"""

(* ===== verification/AdminAuth.v ===== *)
(** * The secured administration server's authenticator
    (internal/gateway/admin_auth.go)

    Addresses, bearer tokens, client certificates, roles and the audit log.
    Parsing of addresses and ranges, and of tokens, are parameters; clock
    readings are arguments.  [getClientIP] never trusts proxy headers, since
    its configuration lookup always answers nil. *)

From S2P Require Import Prelude GoStrings GatewayHttp.
From Stdlib Require Import Ascii String.
From stdpp Require Import base list strings gmap.

#[local] Open Scope Z_scope.

Class NetLib := {
  (** The host of [net.SplitHostPort], empty on an error. *)
  SplitHost : string -> string;
  (** [net.ParseCIDR(cidr)] and [Contains(net.ParseIP(ip))]; [None]: no range. *)
  cidrContains : string -> option (string -> bool);
  (** [jwt.Parse] with an HMAC key: the claim user_id, if it is a string. *)
  parseJWT : string -> string -> Time -> res string;
  (** What is signed is the user, the expiry and the time of issue, in seconds. *)
  signJWT : string -> string -> Z -> Z -> res string
}.

Record AuditEntry := mkAudit {
  ae_Timestamp : Time; ae_UserID : string; ae_IP : string; ae_Method : string; ae_Path : string;
  ae_Status : Z; ae_Error : string; ae_UserAgent : string
}.
Record AuditLogger := mkAuditLog { al_entries : list AuditEntry; al_maxSize : Z }.

Definition NewAuditLogger (maxSize : Z) : AuditLogger := mkAuditLog [] (if maxSize <=? 0 then 10000 else maxSize).
Definition Log (entry : AuditEntry) (now : Time) (l : AuditLogger) : AuditLogger :=
  let entry := mkAudit now (ae_UserID entry) (ae_IP entry) (ae_Method entry) (ae_Path entry) (ae_Status entry)
                 (ae_Error entry) (ae_UserAgent entry) in
  mkAuditLog (boundedAppend (Z.to_nat (al_maxSize l)) (al_entries l) entry) (al_maxSize l).
Definition GetEntries (limit : Z) (l : AuditLogger) : list AuditEntry :=
  let n := Z.of_nat (length (al_entries l)) in
  let limit := if (limit <=? 0) || (n <? limit) then n else limit in
  lastn (Z.to_nat limit) (al_entries l).

Record AdminUser := mkAdminUser {
  au_ID : string; au_Name : string; au_Token : string; au_Role : string;
  au_AllowedIPs : list string; au_CreatedAt : Time; au_ExpiresAt : option Time
}.
Record AdminAuthenticator := mkAdmin {
  aa_AllowedIPs : list string;
  aa_token : string;
  aa_users : gmap string AdminUser;
  aa_log : AuditLogger
}.
Definition with_adminUsers (u : gmap string AdminUser) (a : AdminAuthenticator) : AdminAuthenticator :=
  mkAdmin (aa_AllowedIPs a) (aa_token a) u (aa_log a).
Definition with_log (l : AuditLogger) (a : AdminAuthenticator) : AdminAuthenticator :=
  mkAdmin (aa_AllowedIPs a) (aa_token a) (aa_users a) l.

(** [token]: the trimmed content of the token file, empty if there is none;
    [draw]: 32 random bytes; [log]: a logger of the configuration. *)
Definition NewAdminAuthenticator (allowedIPs : list string) (token : string) (draw : res bytes)
    (log : option AuditLogger) (now : Time) : res AdminAuthenticator :=
  token ← (if bool_decide (token = ""%string)
           then match draw with
                | Ok b => Ok (hexEncode b)
                | Err e => Err ("failed to generate admin token: " +:+ e)
                | Panic w => Panic w
                end
           else Ok token);
  Ok (mkAdmin allowedIPs token
        {[ "admin"%string := mkAdminUser "admin-001" "admin" token "admin" allowedIPs now None ]}
        (default (NewAuditLogger 10000) log)).

Record AdminPermissions := mkPermissions {
  CanViewStatus : bool; CanManageBuckets : bool; CanManageUsers : bool; CanRunTiering : bool;
  CanManageKeys : bool; CanRebuildIndex : bool; CanViewMetrics : bool; CanViewLogs : bool
}.
Definition GetPermissions (role : string) : AdminPermissions :=
  if bool_decide (role = "admin"%string) then mkPermissions true true true true true true true true
  else if bool_decide (role = "operator"%string) then mkPermissions true false false true false true true true
  else if bool_decide (role = "viewer"%string) then mkPermissions true false false false false false true false
  else mkPermissions false false false false false false false false.

(** Whether the switch of [RequirePermission] refuses; it has no case for the
    other permissions and no default. *)
Definition refuses (permission : string) (p : AdminPermissions) : bool :=
  if bool_decide (permission = "view_status"%string) then negb (CanViewStatus p)
  else if bool_decide (permission = "manage_buckets"%string) then negb (CanManageBuckets p)
  else if bool_decide (permission = "run_tiering"%string) then negb (CanRunTiering p)
  else if bool_decide (permission = "manage_keys"%string) then negb (CanManageKeys p)
  else if bool_decide (permission = "rebuild_index"%string) then negb (CanRebuildIndex p)
  else if bool_decide (permission = "view_logs"%string) then negb (CanViewLogs p)
  else false.

(** What a client shows: the request and, over TLS, the subject of its
    verified certificate. *)
Record Caller := mkCaller { ca_request : Request; ca_subject : option string }.

Section Admin.
Context `{GoUnicode} `{NetLib}.

Definition getClientIP (r : Request) : string :=
  let ip := SplitHost (r_RemoteAddr r) in
  if bool_decide (ip <> ""%string) then ip else r_RemoteAddr r.
Definition isIPInRange (ip cidr : string) : bool :=
  match cidrContains cidr with Some inside => inside ip | None => false end.

Definition allowedIP (clientIP ip : string) : bool :=
  bool_decide (ip = "*"%string) || bool_decide (ip = clientIP) || isIPInRange clientIP ip.

Definition adminWith (f : AdminUser -> bool) (a : AdminAuthenticator) : option AdminUser :=
  List.find f ((map_to_list (aa_users a)).*2).

Definition validateBearerToken (token : string) (now now' : Time) (a : AdminAuthenticator) : res AdminUser :=
  match adminWith (fun u => bool_decide (au_Token u = token)) a with
  | Some user =>
    match au_ExpiresAt user with
    | Some e => if After now e then Err "token expired" else Ok user
    | None => Ok user
    end
  | None =>
    match parseJWT (aa_token a) token now' with
    | Ok id =>
      if bool_decide (id <> ""%string) then
        match adminWith (fun u => bool_decide (au_ID u = id)) a with
        | Some user => Ok user
        | None => Err "invalid token"
        end
      else Err "invalid token"
    | Err _ => Err "invalid token"
    | Panic w => Panic w
    end
  end.

Definition validateMTLS (c : Caller) (a : AdminAuthenticator) : res AdminUser :=
  match ca_subject c with
  | None => Err "mTLS certificate not provided"
  | Some subject =>
    match adminWith (fun u => bool_decide (au_Name u = subject)) a with
    | Some user => Ok user
    | None => Err "mTLS certificate subject not authorized"
    end
  end.

Definition admin_Authenticate (c : Caller) (now now' : Time) (a : AdminAuthenticator) : res AdminUser :=
  let r := ca_request c in
  let clientIP := getClientIP r in
  if bool_decide (aa_AllowedIPs a <> []) && negb (existsb (allowedIP clientIP) (aa_AllowedIPs a))
  then Err ("IP " +:+ clientIP +:+ " not allowed")
  else
    let authHeader := HeaderGet "Authorization" r in
    if bool_decide (authHeader = ""%string) then Err "missing authorization header"
    else
      match cut " "%char authHeader with
      | (scheme, Some rest) =>
        if bool_decide (ToLower scheme = "bearer"%string) then validateBearerToken rest now now' a
        else if bool_decide (ToLower scheme = "mtls"%string) then validateMTLS c a
        else Err "unsupported authorization type"
      | _ => Err "invalid authorization header format"
      end.

Definition admin_GenerateToken (userID : string) (expiry : Duration) (now now' : Time) (a : AdminAuthenticator)
  : res string :=
  signJWT (aa_token a) userID (Prelude.Add now expiry / Second) (now' / Second).

(** [n1] and [n2] are the readings in the ID and in the token, [n3] that of
    creation, [n4] that of the expiry; [decimal] is the verb %d. *)
Definition CreateUser (decimal : Z -> string) (name role : string) (allowedIPs : list string) (expiry : Duration)
    (n1 n2 n3 n4 : Time) (a : AdminAuthenticator) : AdminAuthenticator * AdminUser :=
  let user := mkAdminUser ("user-" +:+ decimal n1) name (aa_token a +:+ "-" +:+ decimal n2) role allowedIPs n3
                (if 0 <? expiry then Some (Prelude.Add n4 expiry) else None) in
  (with_adminUsers (<[name := user]> (aa_users a)) a, user).
Definition DeleteUser (name : string) (a : AdminAuthenticator) : AdminAuthenticator :=
  with_adminUsers (delete name (aa_users a)) a.

Definition logAccess (r : Request) (status : Z) (err : string) (now : Time) (a : AdminAuthenticator)
  : AdminAuthenticator :=
  with_log (Log (mkAudit 0 "unknown" (getClientIP r) (r_Method r) (r_Path r) status err
                   (HeaderGet "User-Agent" r)) now (aa_log a)) a.

(** [RequirePermission(permission)(next)]: the status of a refusal, or [None]
    when [next] runs. *)
Definition RequirePermission (permission : string) (c : Caller) (now now' t : Time) (a : AdminAuthenticator)
  : AdminAuthenticator * res (option Z) :=
  match admin_Authenticate c now now' a with
  | Ok user =>
    if refuses permission (GetPermissions (au_Role user))
    then (logAccess (ca_request c) 403 "permission denied" t a, Ok (Some 403))
    else (logAccess (ca_request c) 200 "" t a, Ok None)
  | Err e => (logAccess (ca_request c) 401 e t a, Ok (Some 401))
  | Panic w => (a, Panic w)
  end.

(** The routes of [NewSecureAdminServer] and what they require; the metrics
    require nothing. *)
Definition secureRoutes : list (string * option string) :=
  [("/admin/status", Some "view_status"); ("/admin/tiering/decisions", Some "view_status");
   ("/admin/tiering/run", Some "run_tiering"); ("/admin/vector/stats", Some "view_status");
   ("/admin/vector/rebuild", Some "rebuild_index"); ("/admin/metrics", None);
   ("/admin/audit", Some "view_logs")]%string.

(** ** The audit log *)

Lemma Log_bound e now l : 0 <= al_maxSize l -> Z.of_nat (length (al_entries l)) <= al_maxSize l ->
  Z.of_nat (length (al_entries (Log e now l))) <= al_maxSize (Log e now l).
Proof.
  intros M L. cbn [Log al_entries al_maxSize].
  match goal with |- Z.of_nat (length (boundedAppend ?m ?x ?y)) <= _ =>
    pose proof (boundedAppend_bound m x y ltac:(lia)) end. lia.
Qed.

Definition adminAct (a a' : AdminAuthenticator) : Prop :=
  (exists p c n n' t, a' = (RequirePermission p c n n' t a).1) \/
  (exists dec name role ips e n1 n2 n3 n4, a' = (CreateUser dec name role ips e n1 n2 n3 n4 a).1) \/
  (exists name, a' = DeleteUser name a).

Lemma adminAct_log a a' : adminAct a a' ->
  aa_log a' = aa_log a \/ exists e now, aa_log a' = Log e now (aa_log a).
Proof.
  intros [(p & c & n & n' & t & ->)|[(? & ? & ? & ? & ? & ? & ? & ? & ? & ->)|[name ->]]]; [|by left..].
  unfold RequirePermission. repeat case_match_goal; cbn; eauto.
Qed.

(** The audit log never outgrows its size, whatever requests arrive, and every
    answered request is its last entry. *)
Lemma audit_log_bounded a a' : Z.of_nat (length (al_entries (aa_log a))) <= al_maxSize (aa_log a) ->
  0 <= al_maxSize (aa_log a) -> rtc adminAct a a' ->
  Z.of_nat (length (al_entries (aa_log a'))) <= al_maxSize (aa_log a').
Proof.
  intros L M R. assert (Z.of_nat (length (al_entries (aa_log a'))) <= al_maxSize (aa_log a') /\
    0 <= al_maxSize (aa_log a')) as []; [|done].
  induction R as [|a b c S R IH]; [done|]. apply IH; destruct (adminAct_log _ _ S) as [->|(e & now & ->)]; try done.
  by apply Log_bound.
Qed.

(** ** Permissions *)

(** The middleware passes every authenticated administrator, whatever its
    role, for a permission without a case of its own: managing users and
    viewing metrics are never refused, and a user whose own list of addresses
    is empty or excludes the caller passes as well. *)
Theorem permissions_without_a_case (permission : string) (c : Caller) (now now' t : Time)
    (a : AdminAuthenticator) (u : AdminUser) :
  permission ∉ ["view_status"; "manage_buckets"; "run_tiering"; "manage_keys"; "rebuild_index"; "view_logs"]%string ->
  admin_Authenticate c now now' a = Ok u ->
  (RequirePermission permission c now now' t a).2 = Ok None.
Proof.
  intros N A. unfold RequirePermission. rewrite A. unfold refuses.
  rewrite !bool_decide_false by (intros ->; apply N; set_solver). done.
Qed.
End Admin.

"""

About this exercise:
One stretch of the lines above is wanted, from the line that contains "intros [(p &" through the line that contains "(a : AdminAuthenticator) (u". Output it exactly.

Exercise result:
  intros [(p & c & n & n' & t & ->)|[(? & ? & ? & ? & ? & ? & ? & ? & ? & ->)|[name ->]]]; [|by left..].
  unfold RequirePermission. repeat case_match_goal; cbn; eauto.
Qed.

(** The audit log never outgrows its size, whatever requests arrive, and every
    answered request is its last entry. *)
Lemma audit_log_bounded a a' : Z.of_nat (length (al_entries (aa_log a))) <= al_maxSize (aa_log a) ->
  0 <= al_maxSize (aa_log a) -> rtc adminAct a a' ->
  Z.of_nat (length (al_entries (aa_log a'))) <= al_maxSize (aa_log a').
Proof.
  intros L M R. assert (Z.of_nat (length (al_entries (aa_log a'))) <= al_maxSize (aa_log a') /\
    0 <= al_maxSize (aa_log a')) as []; [|done].
  induction R as [|a b c S R IH]; [done|]. apply IH; destruct (adminAct_log _ _ S) as [->|(e & now & ->)]; try done.
  by apply Log_bound.
Qed.

(** ** Permissions *)

(** The middleware passes every authenticated administrator, whatever its
    role, for a permission without a case of its own: managing users and
    viewing metrics are never refused, and a user whose own list of addresses
    is empty or excludes the caller passes as well. *)
Theorem permissions_without_a_case (permission : string) (c : Caller) (now now' t : Time)
    (a : AdminAuthenticator) (u : AdminUser) :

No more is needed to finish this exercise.